Iraq’s top court rules against minority seats in Kurdistan parliament

Yasmeen Altaji | Feb. 24, 2024

Iraq’s federal court ruled Wednesday that a law allocating minority quotas in the Kurdistan Region’s parliament is “unconstitutional.” Of the 11 minority seats, five were reserved for Assyrians, Chaldeans, and Syriacs, five for Turkmen, and one for Armenians.

In a blow to electoral procedure, the court’s ruling amended  a portion of the election law concerning the Kurdistan Region’s parliament amending it to read, “The Kurdistan Parliament consists of one hundred members,” eliminating the 11 seats altogether.

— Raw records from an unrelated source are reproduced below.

(** [if current_event_start is not None and current_sensor_id is not None]:
    [end - current_event_start] *)
Definition flush (end_ : PyDatetime.t) (current_event_start : option datetime)
    (current_sensor_id : option string) : Result () :=
  match current_event_start, current_sensor_id with
  | Some started, Some _ =>
      result_bind (PyDatetime.minus end_ (PyDatetime.naive started)) (λ _, Ok ())
  | _, _ => Ok ()
  end.

Definition door_body (end_ : PyDatetime.t) (st : Door.locals) (reading : DoorReading.t)
  : Result Door.locals :=
  result_bind
    (if decide (Some (DoorReading.sensor_id reading) ≠ Door.current_sensor_id st) then
       flush end_ (Door.current_event_start st) (Door.current_sensor_id st)
     else Ok ())
    (λ _, Ok (Door.body (PyDatetime.wall end_) st reading)).

Definition get_door_events (db : Database) (start end_ : PyDatetime.t)
    (sensor_id zone_id : option string) : Result (list DoorEvent.t) :=
  let readings :=
    Door.query db (PyDatetime.wall start) (PyDatetime.wall end_) sensor_id zone_id in
  result_bind (SensorService.result_for_each (door_body end_) readings Door.initial)
    (λ st,
  result_bind (flush end_ (Door.current_event_start st) (Door.current_sensor_id st))
    (λ _, Ok (Door.events st ++ Door.still_open (PyDatetime.wall end_) st))).

Definition presence_body (end_ : PyDatetime.t) (min_duration_seconds : Z)
    (st : Presence.locals) (rw : Presence.row) : Result Presence.locals :=
  result_bind
    (if decide (Some (MotionReading.sensor_id rw.1) ≠ Presence.current_sensor_id st) then
       flush end_ (Presence.current_event_start st) (Presence.current_sensor_id st)
     else Ok ())
    (λ _, Ok (Presence.body (PyDatetime.wall end_) min_duration_seconds st rw)).

Definition get_presence_events (db : Database) (start end_ : PyDatetime.t)
    (sensor_id zone_id : option string) (min_duration_seconds : Z)
  : Result (list PresenceEvent.t) :=
  let rows :=
    Presence.query db (PyDatetime.wall start) (PyDatetime.wall end_) sensor_id zone_id in
  result_bind
    (SensorService.result_for_each (presence_body end_ min_duration_seconds) rows
       Presence.initial)
    (λ st,
  result_bind (flush end_ (Presence.current_event_start st) (Presence.current_sensor_id st))
    (λ _, Ok (Presence.events st
              ++ Presence.still_active (PyDatetime.wall end_) min_duration_seconds st))).

End RequestEvents.

(** ** Routes ([app/routes/events.py], [app/routes/sensors.py])

    A handler answers with a body, raises an [HTTPException], or lets an
    exception through.  [now] is the clock the handler reads, a naive
    datetime; [start] and [end] are the datetimes of the request when it
    names them.  The bounds declared on a query parameter ([ge], [le]) are
    checked by the framework before the handler runs. *)

Module Routes.
Import Registry.

Inductive Response (A : Type) :=
| Respond (body : A)
| HTTPException (status_code : Z) (detail : string)
| Unhandled (e : Exception).
Arguments Respond {A} body.
Arguments HTTPException {A} status_code detail.
Arguments Unhandled {A} e.

Definition MAX_EVENTS_DAYS : Z := 7.
Definition DEFAULT_LIMIT : Z := 100.
Definition MAX_LIMIT : Z := 1000.
Definition MAX_READINGS_DAYS : Z := 30.
Definition MAX_BASELINE_HOURS : Z := 168.

(** [items[:stop]]: a negative [stop] counts from the end. *)
Definition slice_to {A} (items : list A) (stop : Z) : list A :=
  if decide (0 ≤ stop) then take (Z.to_nat stop) items
  else take (Z.to_nat (Z.of_nat (length items) + stop)) items.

In Iraq’s judicial system, the federal court’s decisions are final and binding, per The New Arab

Yaqoob G. Yaqo, Secretary General of the Assyrian Democratic Movement (ADM), also known as Zowaa, said in a statement on behalf of six Assyrian, Chaldean, and Syriac political parties that the federal court’s ruling is a “constitutional violation”.

“We, the minorities, represent democracy, justice and equality,” Yaqo said. “The decision is very frustrating for constituents.”

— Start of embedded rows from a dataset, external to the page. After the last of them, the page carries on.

(** * fastify-errors-properties: validation-error normalisation and the
      response contract guard

    A shallow embedding of [src/lib/utils.js] ([get]) and of the validation
    module ([niceJoin], [validationMessagesFormatters],
    [convertValidationErrors], [addResponseValidation]), followed by the
    properties the specification states about them.

    Conventions of the embedding.
    - A JavaScript value is a term of [value]: JSON data plus [undefined].
      Numbers are the integers (every non-integral number is non-zero, hence
      truthy, and the code only prints numbers or compares them with [0]
      and [1]); an integer prints as its decimal writing, which is what
      JavaScript prints below 10^21, and is exact below 2^53.
    - A JavaScript string is a [string]; a character stands for one code
      unit (below 256).
    - An operation that can raise returns a [result]: [Return v] or
      [Throw e].
    - A plain object used as a dictionary ([errors], the formatter registry,
      the per-status validator table, [params]) is a [gmap] over its own
      string keys.  What such an object inherits from [Object.prototype]
      is written out at the two places where the code reaches it with a
      computed name: the read [validationMessagesFormatters[reason]]
      ([registry_member]) and the write [errors[property] = message]
      ([assign]).  The table of validators is read at the decimal writing
      of a number and [params] at fixed names, which [Object.prototype]
      does not have.
    - A message is a [string].  Two results of an inherited member are no
      strings: [false], which the code only tests with [!message], is
      written as the empty string, and the object the inherited
      [constructor] makes of a format is written as what it prints.  A
      list with a failure of the second sort ([object_message]) is set
      apart in the properties where the object itself would matter (as
      the prototype of [errors] it makes later assignments raise).
    - The walker [get] reads own properties: what a value inherits from
      its prototype are functions of the engine, which [value] has no
      term for.  A property name that [Object.prototype] has is set apart
      in the properties that read an object by name.
    - [lodash.get], [http-errors] and the schema compiler are dependencies:
      [get] and [compile] are parameters, [createError] builds the value
      that is thrown. *)

From Stdlib Require Import ZArith Ascii String.
From stdpp Require Import base option list gmap strings pretty.

Local Open Scope Z_scope.
Local Set Warnings "-register-all".

(** ** JavaScript values and exceptions *)

Inductive value : Type :=
  | Undefined
  | Null
  | Bool (b : bool)
  | Number (n : Z)
  | Str (s : string)
  | Arr (items : list value)
  | Obj (props : list (string * value)).

(** [{ section: { property: message } }] *)
Abbreviation Validations := (gmap string (gmap string string)).

Inductive exn : Type :=
  | TypeError
  | HttpError (statusCode : Z) (message : string)
              (failedValidations : option Validations).

Inductive result (A : Type) : Type :=
  | Return (a : A)
  | Throw (e : exn).
Arguments Return {A} a.
Arguments Throw {A} e.

Definition bind {A B : Type} (r : result A) (k : A → result B) : result B :=
  match r with
  | Return a => k a
  | Throw e => Throw e
  end.

Notation "x ← r ;;; k" := (bind r (λ x, k))
  (at level 20, r at level 100, k at level 200, right associativity,
   format "'[v' x  ←  r  ;;;  '/' k ']'").
Notation "' p ← r ;;; k" := (bind r (λ p, k))
  (at level 20, p pattern, r at level 100, k at level 200,
   right associativity, format "'[v' ' p  ←  r  ;;;  '/' k ']'").

(** [!v] is [negb (truthy v)]. *)
Definition truthy (v : value) : bool :=
  match v with
  | Undefined | Null => false
  | Bool b => b
  | Number n => negb (n =? 0)
  | Str s => negb (bool_decide (s = ""))
  | Arr _ | Obj _ => true
  end.

(** [v === s] for a string literal [s]. *)
Definition is_str (v : value) (s : string) : bool :=
  match v with
  | Str s' => bool_decide (s' = s)
  | _ => false
  end.

(** [v === n] for a number literal [n]. *)
Definition is_num (v : value) (n : Z) : bool :=
  match v with
  | Number m => bool_decide (m = n)
  | _ => false
  end.

(** [Array.prototype.join] on an array of strings. *)
Fixpoint join (sep : string) (l : list string) : string :=
  match l with
  | [] => ""
  | [x] => x
  | x :: rest => x +:+ sep +:+ join sep rest
  end.

(** [ToString], as a template literal [`${v}`] applies it.  Inside an array,
    [null] and [undefined] print as the empty string. *)
Fixpoint to_string (v : value) : string :=
  match v with
  | Undefined => "undefined"
  | Null => "null"
  | Bool true => "true"
  | Bool false => "false"
  | Number n => pretty n
  | Str s => s
  | Arr items =>
      join "," (map (λ x, match x with
                          | Undefined | Null => ""
                          | _ => to_string x
                          end) items)
  | Obj _ => "[object Object]"
  end.

(** ** String primitives *)

Definition is_digit (c : ascii) : bool :=
  match Ascii.is_nat c with Some _ => true | None => false end.

(** [s.startsWith(p)], [s.endsWith(p)] *)
Definition startsWith (s p : string) : bool := String.prefix p s.
Definition endsWith (s p : string) : bool :=
  String.prefix (String.rev p) (String.rev s).

(** [s.substring(start, end)]: both indices are clamped to the length and
    swapped when out of order. *)
Definition substring (s : string) (start end_ : nat) : string :=
  let len := String.length s in
  let a := (start `min` len)%nat in
  let b := (end_ `min` len)%nat in
  String.substring (a `min` b)%nat ((a `max` b) - (a `min` b))%nat s.

(** [s.substring(start)] *)
Definition substring_from (s : string) (start : nat) : string :=
  substring s start (String.length s).

(** The maximal prefix of [s] whose characters satisfy [p]. *)
Fixpoint take_while (p : ascii → bool) (s : string) : string :=
  match s with
  | "" => ""
  | String c t => if p c then String c (take_while p t) else ""
  end.

Fixpoint drop (n : nat) (s : string) : string :=
  match n, s with
  | O, _ => s
  | S k, "" => ""
  | S k, String _ t => drop k t
  end.

(** [s.replace(re, f)] for a regular expression [re] with the [g] flag whose
    matches are never empty.  [m s'] tells whether [re] matches at the start
    of the suffix [s'] and, if so, gives the replacement text and the length
    of the match.  The scan goes from left to right; after a match it
    resumes behind the matched text ([skip] counts the characters of the
    current match that are still to be passed over). *)
Fixpoint replace_all_from (m : string → option (string * nat))
    (skip : nat) (s : string) : string :=
  match s with
  | "" => ""
  | String c t =>
      match skip with
      | S k => replace_all_from m k t
      | O =>
          match m s with
          | Some (r, len) => r +:+ replace_all_from m (Nat.pred len) t
          | None => String c (replace_all_from m 0 t)
          end
      end
  end.

Definition replace_all (m : string → option (string * nat)) (s : string)
  : string := replace_all_from m 0 s.

(** The first character of [s] is [c]. *)
Definition head_is (c : ascii) (s : string) : bool :=
  match s with
  | String x _ => bool_decide (x = c)
  | "" => false
  end.

(** A bracket, then the longest run [inner] of characters of the class [p]
    (not empty), then a closing bracket: the match is replaced by a dot and
    [inner].  The class never holds the closing bracket, so no shorter run
    can match either. *)
Definition bracket_match (p : ascii → bool) (s : string)
  : option (string * nat) :=
  match s with
  | String c t =>
      let inner := take_while p t in
      if bool_decide (c = "["%char) && negb (bool_decide (inner = ""))
         && head_is "]" (drop (String.length inner) t)
      then Some ("." +:+ inner, S (S (String.length inner)))
      else None
  | "" => None
  end.

(** [/\[(\d+)\]/] at the start of [s], replaced by ['.$1']. *)
Definition array_path_match : string → option (string * nat) :=
  bracket_match is_digit.

(** [/\[([^\]]+)\]/] at the start of [s], replaced by ['.$1']. *)
Definition object_path_match : string → option (string * nat) :=
  bracket_match (λ c, negb (bool_decide (c = "]"%char))).

(** [/\(\?\:/] at the start of [s], replaced by ['(']. *)
Definition non_capturing_match (s : string) : option (string * nat) :=
  if String.prefix "(?:" s then Some ("(", 3%nat) else None.

(** [s.replace(/^should/, 'must')] *)
Definition replace_leading_should (s : string) : string :=
  if String.prefix "should" s then "must" +:+ drop 6 s else s.

(** The double quote character, as a one-character string. *)
Definition dquote : string := String "034"%char "".

(** A single or a double quote: the class of [quoted_match]. *)
Definition is_quote (c : ascii) : bool :=
  bool_decide (c = "'"%char) || bool_decide (c = "034"%char).

(** The test of the pattern [(?:^Q)(?:[^\.]+)(?:Q$)], where [Q] is the class
    of the two quote characters: a quote that starts the string, then at
    least one character other than a dot, then a quote that ends the
    string.  [dot_free_then_quote] is the part behind the first two
    characters: characters other than a dot, then a quote at the end. *)
Fixpoint dot_free_then_quote (s : string) : bool :=
  match s with
  | "" => false
  | String c "" => is_quote c
  | String c t => negb (bool_decide (c = "."%char)) && dot_free_then_quote t
  end.

Definition quoted_match (s : string) : bool :=
  match s with
  | String q (String c t) =>
      is_quote q && negb (bool_decide (c = "."%char)) && dot_free_then_quote t
  | _ => false
  end.

(** [s.split(sep)] for a one-character separator: never the empty list. *)
Fixpoint split (sep : ascii) (s : string) : list string :=
  match s with
  | "" => [""]
  | String c t =>
      if bool_decide (c = sep) then "" :: split sep t
      else match split sep t with
           | w :: ws => String c w :: ws
           | [] => [String c ""]
           end
  end.

(** White space and line terminators among the code units below 256. *)
Definition is_white_space (c : ascii) : bool :=
  match c with
  | "009" | "010" | "011" | "012" | "013" | " " | "160" => true
  | _ => false
  end%char.

Fixpoint trim_start (s : string) : string :=
  match s with
  | "" => ""
  | String c t => if is_white_space c then trim_start t else s
  end.

(** [s.trim()] *)
Definition trim (s : string) : string :=
  String.rev (trim_start (String.rev (trim_start s))).

(** [parseInt(ds, 10)] on a string of decimal digits. *)
Fixpoint parse_digits (acc : Z) (ds : string) : Z :=
  match ds with
  | "" => acc
  | String c t =>
      match Ascii.is_nat c with
      | Some d => parse_digits (10 * acc + Z.of_nat d) t
      | None => acc
      end
  end.

Definition parseInt (ds : string) : Z := parse_digits 0 ds.

(** ** Property access *)

(** The own property [name] of an object literal. *)
Fixpoint lookup_prop (props : list (string * value)) (name : string) : value :=
  match props with
  | [] => Undefined
  | (k, v) :: rest => if bool_decide (k = name) then v else lookup_prop rest name
  end.

(** [target[n]] for a number [n] that is a natural number.  Reading a
    property of [undefined] or [null] raises; an object is asked for the
    property named by the decimal writing of [n]. *)
Definition get_index (target : value) (n : Z) : result value :=
  match target with
  | Undefined | Null => Throw TypeError
  | Bool _ | Number _ => Return Undefined
  | Str s =>
      Return (match String.get (Z.to_nat n) s with
              | Some c => Str (String c "")
              | None => Undefined
              end)
  | Arr items => Return (default Undefined (items !! Z.to_nat n))
  | Obj props => Return (lookup_prop props (pretty n))
  end.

The decision is the latest in the ongoing tumult surrounding Iraq and the Kurdistan Region’s electoral laws. Assyrian, Chaldean and Syriac parties have long campaigned for modification of electoral law that would restrict quota seat voting to members of each seat’s respective minority community. It’s a move party representatives say would safeguard minority votes.

“It is [the court’s] duty to address the shortcomings in the law and not allow quota seats to be seized by powerful political forces,” Yaqo said in the address.

Wednesday’s ruling also mandated that Iraq’s federal electoral commission, the Independent High Electoral Commission, would replace the KRI’s regional overseeing body in upcoming elections. Initially scheduled to take place in 2022, Kurdish parliamentary elections have been pushed back indefinitely amid tensions between the leading Kurdistan Democratic Party (KDP) and the Patriotic Union of Kurdistan (PUK).

The revoked quota law was implemented in 1992 with the establishment of the Kurdistan Region of Iraq.

The Wednesday ruling, which addressed several cases related to the Kurdistan Region, also mandated that the KRG turn over all oil and non-oil revenues to the federal government and that Iraq pay KRG civil servants.

Iraq maintains its own minority quotas in its 329-seat parliament, with seats reserved for Christians, Sabean-Mandaeans, Shabaks, Yazidis, and Faili Kurds.